We found that the IVIM-derived perfusion parameter, f, demonstrated the strongest diagnostic performance for differentiating hypervascular liver lesions from hypovascular lesions. The Dp did not differ significantly between hypervascular and hypovascular liver lesions in this study. Our results are in good agreement with previous studies, which have shown a positive correlation between f and the degree of enhancement in hepatic tumors including HCCs and in renal lesions [6, 8, 27, 28]. The poor reliability of Dp reported in prior studies may explain the poor correlation between Dp and the hypervascularity of the FLLs [6, 8, 12, 29]. In our study, the α value of hypervascular FLLs was significantly lower than that of hypovascular FLLs (0.60 vs. 0.68, p = 0.002), although the AUC of α for the differentiation of hypervascular and hypovascular FLLs was significantly lower than that of f. This result may indicate that the hypervascular liver lesions had a higher degree of multiexponential signal decay, possibly because of the prominent vascular structure, angiogenesis, and tissue heterogeneity. One other explanation could be that the HCCs, which comprised the largest portion of hypervascular liver lesions (76.8%, 53/69) in this study, had a lower α value than the other hepatic lesions.

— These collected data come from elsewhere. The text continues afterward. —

(* ===== verification/ListenerRegistry.v ===== *)
(** * The listener registry (events/listener-registry.js)

    The two private properties of an event target (the set of the listener keys that are
    installed on it, and the marker of a target that listens), and the queues of private
    listener entries. The properties are finite maps by target; a record is known by its
    identity. *)
From S2P Require Import Prelude JsValue DomHost Events.

(** An event target of the browser or of a test: its listener methods, and the length of
    its array [__registrations] when it has one. *)
Inductive listenerOptions : Type :=
| CaptureOption (capture : bool)
| ObjectOptions (capture passive : bool).

Class EventHost (Node D : Type) : Type := {
  hasAddEventListener : D -> Node -> bool;
  hasRemoveEventListener : D -> Node -> bool;
  callAddEventListener : Node -> string -> N -> listenerOptions -> D -> effect D unit;
  callRemoveEventListener : Node -> string -> N -> listenerOptions -> D -> effect D unit;
  registrationsLength : D -> Node -> option nat }.

(** [`${domEventName}__${capture ? 'capture' : 'bubble'}`] *)
Definition getListenerSetKey (domEventName : string) (capture : bool) : string :=
  domEventName +:+ "__" +:+ (if capture then "capture" else "bubble").

Section Registry.
Context {Node D : Type} `{!EqDecision Node} `{!Countable Node} `{!EventHost Node D}.
Implicit Types (d : D) (n : Node).

(** [eventHandlers] holds [target[internalEventHandlersKey]], [listeningMarkers] holds
    [target[internalListeningMarker]]. *)
Record targetState : Type := mkTargets {
  eventHandlers : gmap Node (gset string);
  listeningMarkers : gmap Node value }.

Definition assertEventTarget d (target : domArg Node) : res Node :=
  match target with
  | inr n => if hasAddEventListener d n then Ok n else hostError "FAST_REACT_DOM_INVALID_EVENT_TARGET"
  | inl _ => hostError "FAST_REACT_DOM_INVALID_EVENT_TARGET"
  end.

(** The set is made when it is missing. *)
Definition getEventListenerSet d n (t : targetState) : effect targetState (gset string) :=
  do* _, t := pureStep (assertEventTarget d (inr n)) t in
  match eventHandlers t !! n with
  | Some listenerSet => (Ok listenerSet, t)
  | None => (Ok ∅, mkTargets (<[n := ∅]> (eventHandlers t)) (listeningMarkers t))
  end.

Definition addListenerKey n (key : string) (t : targetState) : targetState :=
  mkTargets (<[n := {[key]} ∪ default ∅ (eventHandlers t !! n)]> (eventHandlers t)) (listeningMarkers t).

Definition markTargetAsListening d n (t : targetState) : effect targetState unit :=
  do* _, t := pureStep (assertEventTarget d (inr n)) t in
  (Ok tt, mkTargets (eventHandlers t) (<[n := VBool true]> (listeningMarkers t))).

Definition hasListeningMarker (t : targetState) (target : option Node) : bool :=
  match target with
  | Some n => truthy (default VUndef (listeningMarkers t !! n))
  | None => false
  end.

Record listeningMarkerInfo : Type := mkMarkerInfo {
  li_inspectable : bool;
  li_propertyCount : nat;
  li_trueValueCount : nat }.
Definition inspectListeningMarker (t : targetState) n : listeningMarkerInfo :=
  match listeningMarkers t !! n with
  | None => mkMarkerInfo true 0 0
  | Some v => mkMarkerInfo true 1 (if bool_decide (v = VBool true) then 1 else 0)
  end.

(** ** Private listener queues *)

Record queueEntryPayload : Type := mkQueuePayload {
  qp_active : bool;
  qp_capture : bool;
  qp_domEventName : string;
  qp_listener : ref;
  qp_listenerSetKey : string;
  qp_target : Node }.
Record queueEntryRecord : Type := mkQueueRecord {
  qr_capture : bool;
  qr_domEventName : string;
  qr_listenerQueueIndex : nat;
  qr_listenerQueueKey : string;
  qr_listenerType : string }.

Record queueState : Type := mkQueues {
  nextEntry : N;
  privateEventListenerQueuesByTarget : gmap Node (list N);
  privateEventListenerQueueEntryPayloads : gmap N (queueEntryPayload * queueEntryRecord) }.

Definition emptyQueues : queueState := mkQueues 0 ∅ ∅.

Definition INVALID_PRIVATE_EVENT_LISTENER_QUEUE_ENTRY_CODE : string :=
  "FAST_REACT_DOM_INVALID_PRIVATE_EVENT_LISTENER_QUEUE_ENTRY".

(** An argument that is no record is [None]. *)
Definition getPrivateEventListenerQueueEntryPayload (q : queueState) (record : option N) :
    option (queueEntryPayload * queueEntryRecord) :=
  r ← record; privateEventListenerQueueEntryPayloads q !! r.
Definition isPrivateEventListenerQueueEntryRecord (q : queueState) (record : option N) : bool :=
  isSome (getPrivateEventListenerQueueEntryPayload q record).

(** The entries of a queue that are active for an event and phase. *)
Definition entryMatches (q : queueState) (domEventName : value) (capture : bool) (entry : N) : bool :=
  match privateEventListenerQueueEntryPayloads q !! entry with
  | Some (p, _) => qp_active p && isStr domEventName (qp_domEventName p) && Bool.eqb (qp_capture p) capture
  | None => false
  end.
Definition activeEntries (q : queueState) n (domEventName : value) (capture : bool) : list N :=
  List.filter (entryMatches q domEventName capture) (default [] (privateEventListenerQueuesByTarget q !! n)).

(** [listenerType] is the option's value when the options are an object. *)
Definition registerPrivateEventListenerQueueEntry (target : domArg Node) (domEventName : value)
    (capture : value) (listener : value) (listenerType : option value) (q : queueState) :
    effect queueState N :=
  let fail := (hostError INVALID_PRIVATE_EVENT_LISTENER_QUEUE_ENTRY_CODE, q) in
  match target, domEventName, listener with
  | inr n, VStr name, VFun f =>
      if bool_decide (name = "") then fail
      else
        let inCapturePhase := bool_decide (capture = VBool true) in
        let key := getListenerSetKey name inCapturePhase in
        let targetQueue := default [] (privateEventListenerQueuesByTarget q !! n) in
        let record := mkQueueRecord inCapturePhase name
                        (length (activeEntries q n domEventName inCapturePhase)) key
                        (match listenerType with Some (VStr s) => s | _ => "private-event-listener-queue" end) in
        let id := nextEntry q in
        (Ok id,
         mkQueues (id + 1) (<[n := targetQueue ++ [id]]> (privateEventListenerQueuesByTarget q))
           (<[id := (mkQueuePayload true inCapturePhase name f key n, record)]>
              (privateEventListenerQueueEntryPayloads q)))
  | _, _, _ => fail
  end.

Definition assertPrivateEventListenerQueueEntryRecord (q : queueState) (record : option N) :
    res (N * (queueEntryPayload * queueEntryRecord)) :=
  match (r ← record; p ← privateEventListenerQueueEntryPayloads q !! r; Some (r, p)) with
  | Some x => Ok x
  | None => hostError INVALID_PRIVATE_EVENT_LISTENER_QUEUE_ENTRY_CODE
  end.

Definition removePrivateEventListenerQueueEntry (record : option N) (q : queueState) :
    effect queueState bool :=
  do* x, q := pureStep (assertPrivateEventListenerQueueEntryRecord q record) q in
  let '(r, (p, visible)) := x in
  if qp_active p then
    (Ok true,
     mkQueues (nextEntry q) (privateEventListenerQueuesByTarget q)
       (<[r := (mkQueuePayload false (qp_capture p) (qp_domEventName p) (qp_listener p)
                  (qp_listenerSetKey p) (qp_target p), visible)]> (privateEventListenerQueueEntryPayloads q)))
  else (Ok false, q).

Definition getPrivateEventListenerQueueEntries (q : queueState) (target : domArg Node)
    (domEventName : value) (capture : value) : list N :=
  match target with
  | inl _ => []
  | inr n => activeEntries q n domEventName (bool_decide (capture = VBool true))
  end.
End Registry.
Arguments targetState Node {EqDecision0 Countable0}.
Arguments queueState Node {EqDecision0 Countable0}.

For the treated hepatic metastases that were surgically resected, we investigated the correlation between tumor necrosis and the DWI parameters, and α showed the most significant positive correlation with the degree of tumor necrosis after chemotherapy, followed by Dt. We assumed that viable cell density and tumor vascularity are reduced with tumor necrosis progression, thereby increasing structural homogeneity resulting in an increasing α. Several prior studies have reported the potential value of α in the assessment of treatment response after chemotherapy [30,31,32]. In a study of 79 patients with rectal cancer, α was more useful than ADC and IVIM-derived parameters for predicting pathologic complete response [31]. In another study of 29 patients with metastatic abdominal and pelvic tumors, the α value significantly increased after treatment with vascular endothelial growth factor inhibitors [32]. Regarding the relationship between Dt and tumor necrosis, Chiaradia et al showed that tumor necrosis of colorectal cancer liver metastasis following systemic chemotherapy was correlated with a specific increase in Dt [22], which corroborates our results. However, because of the small number of patients and lack of serial intrapatient comparison (before and after chemotherapy) in our study, larger prospective studies are warranted to generalize our results.

Several limitations of our study should be considered. First, an inherent selection bias may have affected the results because of the retrospective study design. Second, our patient cohort had a relatively small number of benign lesions, and most of solid benign FLLs were hemangiomas. Although the more critical issue is whether DWI can differentiate solid benign FLLs such as FNH or adenoma from malignancy, this could not be evaluated in this patient cohort. Third, because we included FLLs ≥ 2 cm to reduce measurement error, our results may not be applicable to smaller lesions. Fourth, we cannot guarantee the correspondence between the tumor slices assessed by the pathologist and the image slices where the DWI parameters were measured. Nevertheless, it might be meaningful that α measured at the largest tumor area reflects total tumor necrosis on pathologic examination. Fifth, as mentioned, the results regarding tumor necrosis and DWI parameters should be interpreted with caution because of the small number of patients and lack of serial comparison. Finally, the reproducibility of DWI parameters was not assessed. One major issue of diffusion MRI in the liver is measurement error, caused by physiologic motion or differences in hardware. In addition, ROI measurements of the FLLs were performed by a single radiologist, which limits the reliability assessment of the DWI parameters.

In conclusion, our results indicate that the stretched exponential DWI model might be valuable for characterizing FLLs. The DDC demonstrated excellent diagnostic performance for differentiating malignant from benign lesions. We also suggest that α can be a promising indicator for evaluating the degree of necrosis in hepatic metastases after chemotherapy.